» google_service_account

Get the service account from a project. For more information see the official API documentation.

» Example Usage

data "google_service_account" "object_viewer" {
  account_id = "object-viewer"
}

» Example Usage, save key in Kubernetes secret

data "google_service_account" "myaccount" {
  account_id = "myaccount-id"
}

resource "google_service_account_key" "mykey" {
  service_account_id = "${data.google_service_account.myaccount.name}"
}

resource "kubernetes_secret" "google-application-credentials" {
  metadata = {
    name = "google-application-credentials"
  }
  data {
    credentials.json = "${base64decode(google_service_account_key.mykey.private_key)}"
  }
}

» Argument Reference

The following arguments are supported:

  • account_id - (Required) The Service account id. (This is the part of the service account's email field that comes before the @ symbol.)

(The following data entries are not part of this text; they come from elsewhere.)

(* ===== verification/ArmBoot.v ===== *)
(** * The AArch64 start-up code ([src/src/arch/aarch64/boot.S], [linker.ld])

    The code runs from the reset entry [_start], at whatever exception level the
    firmware left the core, to the call of [kernel_main] at EL1.  The model is an
    interpreter for its instructions, with the architecture's rules for [eret] and
    for stores while the MMU is off, over the listing with its labels. *)
From S2P Require Import Prelude Words.

(** ** The memory layout of [linker.ld] *)

(** The sizes of the input sections the script gathers. *)
Record Inputs := mkInputs {
  boot_size : Z; vectors_size : Z; text_size : Z; rodata_size : Z; data_size : Z; bss_size : Z
}.

Definition RAM_ORIGIN : Z := 0x40080000.
Definition RAM_LENGTH : Z := 128 * 1024 * 1024.

(** Start and end of each output section, in the order of the script. *)
Record Layout := mkLayout {
  text_boot : Z * Z; vectors : Z * Z; text : Z * Z; rodata : Z * Z; data : Z * Z;
  bss : Z * Z; stack : Z * Z
}.

Definition link (i : Inputs) : Layout :=
  let boot_end := RAM_ORIGIN + boot_size i in
  let vectors_start := align_up boot_end 4096 in
  let vectors_end := vectors_start + vectors_size i in
  let text_start := align_up vectors_end 2048 in
  let text_end := text_start + text_size i in
  let rodata_start := align_up text_end 4096 in
  let rodata_end := align_up (rodata_start + rodata_size i) (16 * 1024) in
  let data_start := align_up rodata_end 4096 in
  let data_end := data_start + data_size i in
  let bss_start := align_up data_end 4096 in
  let bss_end := bss_start + bss_size i in
  let stack_start := align_up bss_end 16 in
  mkLayout (RAM_ORIGIN, boot_end) (vectors_start, vectors_end) (text_start, text_end)
    (rodata_start, rodata_end) (data_start, data_end) (bss_start, bss_end)
    (stack_start, stack_start + 64 * 1024).

(** The symbols [boot.S] takes from the script. *)
Inductive Symbol := stack_top_sym | bss_start_sym | bss_end_sym.
Definition symbol (l : Layout) (s : Symbol) : Z :=
  match s with
  | stack_top_sym => (stack l).2
  | bss_start_sym => (bss l).1
  | bss_end_sym => (bss l).2
  end.

(** ** The machine *)
Inductive Reg := X0 | X1 | X19.
Inductive Sys := HCR_EL2 | CPTR_EL3 | SCR_EL3 | ELR_EL3 | SPSR_EL3 | ELR_EL2 | SPSR_EL2.
#[global] Instance Reg_eq_dec : EqDecision Reg.
Proof. solve_decision. Defined.
#[global] Instance Sys_eq_dec : EqDecision Sys.
Proof. solve_decision. Defined.

Inductive Label := _start | from_el3 | from_el2 | at_el1 | clear_bss | bss_done | halt.
#[global] Instance Label_eq_dec : EqDecision Label.
Proof. solve_decision. Defined.

Inductive BootInstr :=
  | Lbl (l : Label)
  | MovR (d s : Reg)             (* mov d, s *)
  | MovI (d : Reg) (v : Z)       (* mov d, #v *)
  | MrsCurrentEL (d : Reg)       (* mrs d, CurrentEL *)
  | Lsr (d s : Reg) (n : Z)      (* lsr d, s, #n *)
  | AndI (d s : Reg) (v : Z)     (* and d, s, #v *)
  | CmpI (r : Reg) (v : Z)       (* cmp r, #v *)
  | CmpR (a b : Reg)             (* cmp a, b *)
  | BEq (l : Label)              (* b.eq l *)
  | BGe (l : Label)              (* b.ge l *)
  | B (l : Label)                (* b l *)
  | Msr (s : Sys) (r : Reg)      (* msr s, r *)
  | Adr (d : Reg) (l : Label)    (* adr d, l *)
  | Adrp (d : Reg) (s : Symbol)  (* adrp d, s *)
  | AddLo12 (d a : Reg) (s : Symbol)  (* add d, a, :lo12:s *)
  | MovSp (r : Reg)              (* mov sp, r *)
  | StrXzrPost (r : Reg) (n : Z) (* str xzr, [r], #n *)
  | Eret
  | BlKernelMain                 (* bl kernel_main *)
  | Wfe.

(** Memory is bytes; code addresses are positions in the listing; [cmp] keeps its
    operands; [daif] and [sp_el] are the mask bits and stack selection of PSTATE. *)
Record BootCpu := mkBootCpu {
  el : Z;
  daif : Z;
  sp_el : Z;
  reg : Reg → Z;
  sys : Sys → Z;
  cmp : Z * Z;
  sp : Z;
  pc : Z;
  mem : Z → Z
}.

Definition set_reg (c : BootCpu) (r : Reg) (v : Z) : BootCpu :=
  mkBootCpu (el c) (daif c) (sp_el c) (λ r', if decide (r' = r) then v else reg c r') (sys c) (cmp c)
    (sp c) (pc c) (mem c).
Definition set_sys (c : BootCpu) (s : Sys) (v : Z) : BootCpu :=
  mkBootCpu (el c) (daif c) (sp_el c) (reg c) (λ s', if decide (s' = s) then v else sys c s') (cmp c)
    (sp c) (pc c) (mem c).
Definition set_cmp (c : BootCpu) (ab : Z * Z) : BootCpu :=
  mkBootCpu (el c) (daif c) (sp_el c) (reg c) (sys c) ab (sp c) (pc c) (mem c).
Definition set_sp (c : BootCpu) (v : Z) : BootCpu :=
  mkBootCpu (el c) (daif c) (sp_el c) (reg c) (sys c) (cmp c) v (pc c) (mem c).
Definition set_pc (c : BootCpu) (v : Z) : BootCpu :=
  mkBootCpu (el c) (daif c) (sp_el c) (reg c) (sys c) (cmp c) (sp c) v (mem c).
Definition set_mem (c : BootCpu) (m : Z → Z) : BootCpu :=
  mkBootCpu (el c) (daif c) (sp_el c) (reg c) (sys c) (cmp c) (sp c) (pc c) m.

Inductive BootStep :=
  | Running (c : BootCpu)
  | Kernel (c : BootCpu)    (* kernel_main is called *)
  | Fault (c : BootCpu)     (* illegal exception return or unaligned device store *)
  | Asleep (c : BootCpu).

Definition signed64 (z : Z) : Z := if decide (z < 2 ^ 63) then z else z - 2 ^ 64.

(** Eight zero bytes at [a]. *)
Definition zero8 (m : Z → Z) (a : Z) : Z → Z :=
  λ b, if decide (a ≤ b < a + 8) then 0 else m b.

(** [eret] from EL2 and EL3: the saved state selects the level and the stack
    pointer; the return is illegal unless the target is a lower AArch64 level that
    the registers of the current level allow. *)
Definition eret (c : BootCpu) : BootStep :=
  let go spsr elr allowed :=
    let target := Z.land (Z.shiftr spsr 2) 3 in
    if bool_decide (target < el c ∧ Z.testbit spsr 4 = false ∧ allowed target = true) then
      Running (mkBootCpu target (Z.land (Z.shiftr spsr 6) 15) (Z.land spsr 1) (reg c) (sys c) (cmp c)
                 (sp c) elr (mem c))
    else Fault c in
  if decide (el c = 3) then
    go (sys c SPSR_EL3) (sys c ELR_EL3)
      (λ _, Z.testbit (sys c SCR_EL3) 0 && Z.testbit (sys c SCR_EL3) 10)
  else if decide (el c = 2) then
    go (sys c SPSR_EL2) (sys c ELR_EL2)
      (λ target, bool_decide (target = 1) && Z.testbit (sys c HCR_EL2) 31)
  else Fault c.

  • project - (Optional) The ID of the project that the service account is present in. Defaults to the provider project configuration.

» Attributes Reference

In addition to the arguments listed above, the following computed attributes are exported:

  • email - The e-mail address of the service account. This value should be referenced from any google_iam_policy data sources that would grant the service account privileges.

  • unique_id - The unique id of the service account.

  • name - The fully-qualified name of the service account.

  • display_name - The display name for the service account.